Excerpts from a dataset:
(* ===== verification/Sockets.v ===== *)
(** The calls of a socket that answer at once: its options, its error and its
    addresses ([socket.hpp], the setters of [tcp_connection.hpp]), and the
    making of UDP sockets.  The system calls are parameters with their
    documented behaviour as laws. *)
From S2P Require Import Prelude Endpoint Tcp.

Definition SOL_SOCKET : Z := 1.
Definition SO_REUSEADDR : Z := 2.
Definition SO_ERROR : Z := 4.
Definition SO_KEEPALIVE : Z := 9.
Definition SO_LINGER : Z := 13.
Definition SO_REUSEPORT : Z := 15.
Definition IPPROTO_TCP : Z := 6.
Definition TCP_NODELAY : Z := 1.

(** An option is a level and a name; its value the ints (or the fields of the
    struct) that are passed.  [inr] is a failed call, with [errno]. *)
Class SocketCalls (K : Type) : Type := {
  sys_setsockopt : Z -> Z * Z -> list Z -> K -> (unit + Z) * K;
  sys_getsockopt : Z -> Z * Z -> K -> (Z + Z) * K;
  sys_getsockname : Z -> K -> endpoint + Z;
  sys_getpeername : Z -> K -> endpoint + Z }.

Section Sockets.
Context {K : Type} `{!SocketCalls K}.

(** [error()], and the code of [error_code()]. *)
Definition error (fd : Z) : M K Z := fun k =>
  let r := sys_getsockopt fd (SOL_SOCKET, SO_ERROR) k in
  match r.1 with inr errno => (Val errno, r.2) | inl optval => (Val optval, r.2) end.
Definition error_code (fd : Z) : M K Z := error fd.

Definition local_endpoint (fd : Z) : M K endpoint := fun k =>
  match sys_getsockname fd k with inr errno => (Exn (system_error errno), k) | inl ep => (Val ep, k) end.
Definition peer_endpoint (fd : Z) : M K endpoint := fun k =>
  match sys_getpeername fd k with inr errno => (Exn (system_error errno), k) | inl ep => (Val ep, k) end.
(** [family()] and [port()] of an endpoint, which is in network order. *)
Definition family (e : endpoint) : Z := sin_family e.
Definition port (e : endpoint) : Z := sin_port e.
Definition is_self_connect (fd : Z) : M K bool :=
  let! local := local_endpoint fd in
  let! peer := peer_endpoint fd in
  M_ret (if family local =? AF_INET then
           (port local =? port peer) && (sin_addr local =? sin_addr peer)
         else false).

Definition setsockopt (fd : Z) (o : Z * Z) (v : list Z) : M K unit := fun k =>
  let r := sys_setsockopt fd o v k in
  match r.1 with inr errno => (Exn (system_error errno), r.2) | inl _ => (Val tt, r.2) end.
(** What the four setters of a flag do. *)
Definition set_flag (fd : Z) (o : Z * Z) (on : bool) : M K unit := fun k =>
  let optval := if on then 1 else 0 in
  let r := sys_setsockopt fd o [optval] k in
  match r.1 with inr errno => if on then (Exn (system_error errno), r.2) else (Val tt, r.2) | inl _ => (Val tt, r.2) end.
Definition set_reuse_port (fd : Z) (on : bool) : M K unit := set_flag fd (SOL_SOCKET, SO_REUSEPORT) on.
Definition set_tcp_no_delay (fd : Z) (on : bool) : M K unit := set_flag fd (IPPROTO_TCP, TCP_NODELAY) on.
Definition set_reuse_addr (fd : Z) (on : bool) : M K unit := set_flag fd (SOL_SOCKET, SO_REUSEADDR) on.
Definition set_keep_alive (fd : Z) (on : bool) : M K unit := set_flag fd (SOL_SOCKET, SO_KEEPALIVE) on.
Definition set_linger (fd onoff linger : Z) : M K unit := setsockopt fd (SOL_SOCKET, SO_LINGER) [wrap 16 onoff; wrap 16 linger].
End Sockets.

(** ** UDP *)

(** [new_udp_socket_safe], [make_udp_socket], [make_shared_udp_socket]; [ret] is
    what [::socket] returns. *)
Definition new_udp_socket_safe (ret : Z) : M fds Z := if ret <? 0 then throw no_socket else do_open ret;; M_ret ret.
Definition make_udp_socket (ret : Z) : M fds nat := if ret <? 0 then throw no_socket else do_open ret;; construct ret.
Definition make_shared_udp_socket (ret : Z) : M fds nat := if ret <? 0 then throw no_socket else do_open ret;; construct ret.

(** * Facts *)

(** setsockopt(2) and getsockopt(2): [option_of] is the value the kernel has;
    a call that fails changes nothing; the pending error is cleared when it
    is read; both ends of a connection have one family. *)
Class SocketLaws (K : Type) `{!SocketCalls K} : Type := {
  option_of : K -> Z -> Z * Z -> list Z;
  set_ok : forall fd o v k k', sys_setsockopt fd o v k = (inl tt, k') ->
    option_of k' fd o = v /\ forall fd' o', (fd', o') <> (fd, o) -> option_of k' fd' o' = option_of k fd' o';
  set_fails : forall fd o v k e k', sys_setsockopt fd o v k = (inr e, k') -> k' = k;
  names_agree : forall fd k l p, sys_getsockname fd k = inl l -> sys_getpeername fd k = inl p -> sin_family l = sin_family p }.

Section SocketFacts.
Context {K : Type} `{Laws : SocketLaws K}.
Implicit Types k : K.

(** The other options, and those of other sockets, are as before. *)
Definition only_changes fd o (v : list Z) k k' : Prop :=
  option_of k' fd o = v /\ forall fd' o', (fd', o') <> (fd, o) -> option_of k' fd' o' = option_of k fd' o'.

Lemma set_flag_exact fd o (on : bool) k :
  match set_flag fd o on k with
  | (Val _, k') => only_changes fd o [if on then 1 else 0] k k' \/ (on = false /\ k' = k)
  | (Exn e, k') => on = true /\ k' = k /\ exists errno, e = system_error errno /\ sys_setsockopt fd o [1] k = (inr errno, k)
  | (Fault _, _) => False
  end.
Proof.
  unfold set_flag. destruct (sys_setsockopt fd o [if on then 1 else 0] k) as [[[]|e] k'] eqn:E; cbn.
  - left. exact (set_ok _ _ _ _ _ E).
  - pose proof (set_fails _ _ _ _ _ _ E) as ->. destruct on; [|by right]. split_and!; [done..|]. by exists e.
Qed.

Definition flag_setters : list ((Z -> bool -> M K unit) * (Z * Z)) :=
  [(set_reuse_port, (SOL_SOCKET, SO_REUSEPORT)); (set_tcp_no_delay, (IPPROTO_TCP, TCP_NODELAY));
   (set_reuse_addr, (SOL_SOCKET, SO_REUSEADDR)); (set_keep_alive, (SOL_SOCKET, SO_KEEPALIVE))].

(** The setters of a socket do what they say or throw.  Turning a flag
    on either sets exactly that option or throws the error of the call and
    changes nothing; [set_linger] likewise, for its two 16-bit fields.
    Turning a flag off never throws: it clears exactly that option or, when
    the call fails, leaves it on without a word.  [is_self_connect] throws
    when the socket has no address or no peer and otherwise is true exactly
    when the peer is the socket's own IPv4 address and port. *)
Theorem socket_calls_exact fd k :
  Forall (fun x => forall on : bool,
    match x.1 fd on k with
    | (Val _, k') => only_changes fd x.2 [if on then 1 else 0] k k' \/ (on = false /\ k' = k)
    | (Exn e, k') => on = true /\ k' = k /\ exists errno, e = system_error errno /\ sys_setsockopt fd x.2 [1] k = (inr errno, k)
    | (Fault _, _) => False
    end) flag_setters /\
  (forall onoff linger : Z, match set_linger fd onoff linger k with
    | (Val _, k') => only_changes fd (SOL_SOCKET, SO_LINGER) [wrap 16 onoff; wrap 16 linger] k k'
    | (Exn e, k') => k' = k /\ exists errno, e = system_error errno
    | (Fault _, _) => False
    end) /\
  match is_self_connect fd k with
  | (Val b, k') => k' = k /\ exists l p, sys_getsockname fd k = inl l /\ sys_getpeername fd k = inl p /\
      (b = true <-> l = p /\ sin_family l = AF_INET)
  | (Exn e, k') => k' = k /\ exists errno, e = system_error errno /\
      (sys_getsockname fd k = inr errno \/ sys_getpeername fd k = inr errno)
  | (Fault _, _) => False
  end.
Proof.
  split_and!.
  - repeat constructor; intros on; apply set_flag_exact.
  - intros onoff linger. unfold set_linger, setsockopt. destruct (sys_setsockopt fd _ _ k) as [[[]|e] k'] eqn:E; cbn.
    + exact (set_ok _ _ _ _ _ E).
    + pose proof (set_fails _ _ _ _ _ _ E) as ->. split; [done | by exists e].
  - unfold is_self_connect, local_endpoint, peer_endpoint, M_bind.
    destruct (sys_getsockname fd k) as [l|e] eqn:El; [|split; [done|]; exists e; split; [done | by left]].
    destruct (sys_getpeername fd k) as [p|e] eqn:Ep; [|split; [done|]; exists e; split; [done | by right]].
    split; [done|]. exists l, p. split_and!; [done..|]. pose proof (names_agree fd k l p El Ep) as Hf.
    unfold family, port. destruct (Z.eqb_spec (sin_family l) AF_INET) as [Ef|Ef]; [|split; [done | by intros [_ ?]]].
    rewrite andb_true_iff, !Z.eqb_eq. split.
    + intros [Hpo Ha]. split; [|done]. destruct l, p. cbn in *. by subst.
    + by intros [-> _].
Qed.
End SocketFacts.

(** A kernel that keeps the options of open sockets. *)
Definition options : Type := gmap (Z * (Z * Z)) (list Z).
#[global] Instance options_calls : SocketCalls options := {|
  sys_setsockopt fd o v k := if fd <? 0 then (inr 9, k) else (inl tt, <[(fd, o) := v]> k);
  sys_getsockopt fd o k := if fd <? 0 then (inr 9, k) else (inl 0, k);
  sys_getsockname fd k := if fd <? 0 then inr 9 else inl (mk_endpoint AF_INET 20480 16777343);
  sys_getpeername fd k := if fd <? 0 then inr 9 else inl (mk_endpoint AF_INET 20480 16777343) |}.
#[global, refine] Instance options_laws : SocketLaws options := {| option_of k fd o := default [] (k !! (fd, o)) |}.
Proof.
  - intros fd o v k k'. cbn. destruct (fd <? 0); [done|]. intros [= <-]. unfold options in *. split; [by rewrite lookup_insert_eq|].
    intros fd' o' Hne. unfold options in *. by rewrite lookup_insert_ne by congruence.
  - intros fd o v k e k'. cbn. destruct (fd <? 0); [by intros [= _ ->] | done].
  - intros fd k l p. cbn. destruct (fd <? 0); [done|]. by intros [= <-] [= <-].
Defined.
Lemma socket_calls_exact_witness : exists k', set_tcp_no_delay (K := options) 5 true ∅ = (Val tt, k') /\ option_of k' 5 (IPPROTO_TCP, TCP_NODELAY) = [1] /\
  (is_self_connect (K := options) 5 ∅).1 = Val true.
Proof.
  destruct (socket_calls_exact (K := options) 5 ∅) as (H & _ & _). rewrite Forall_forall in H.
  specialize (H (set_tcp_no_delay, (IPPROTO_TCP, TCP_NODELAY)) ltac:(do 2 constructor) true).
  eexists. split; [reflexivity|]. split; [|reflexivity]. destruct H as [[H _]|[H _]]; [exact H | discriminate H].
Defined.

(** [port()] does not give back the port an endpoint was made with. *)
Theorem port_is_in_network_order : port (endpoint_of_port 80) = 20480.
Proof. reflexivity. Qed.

Work instruction: Where the word "list" appears in a line of the entries above, count that line; give only the number.

Answer to this exercise: 6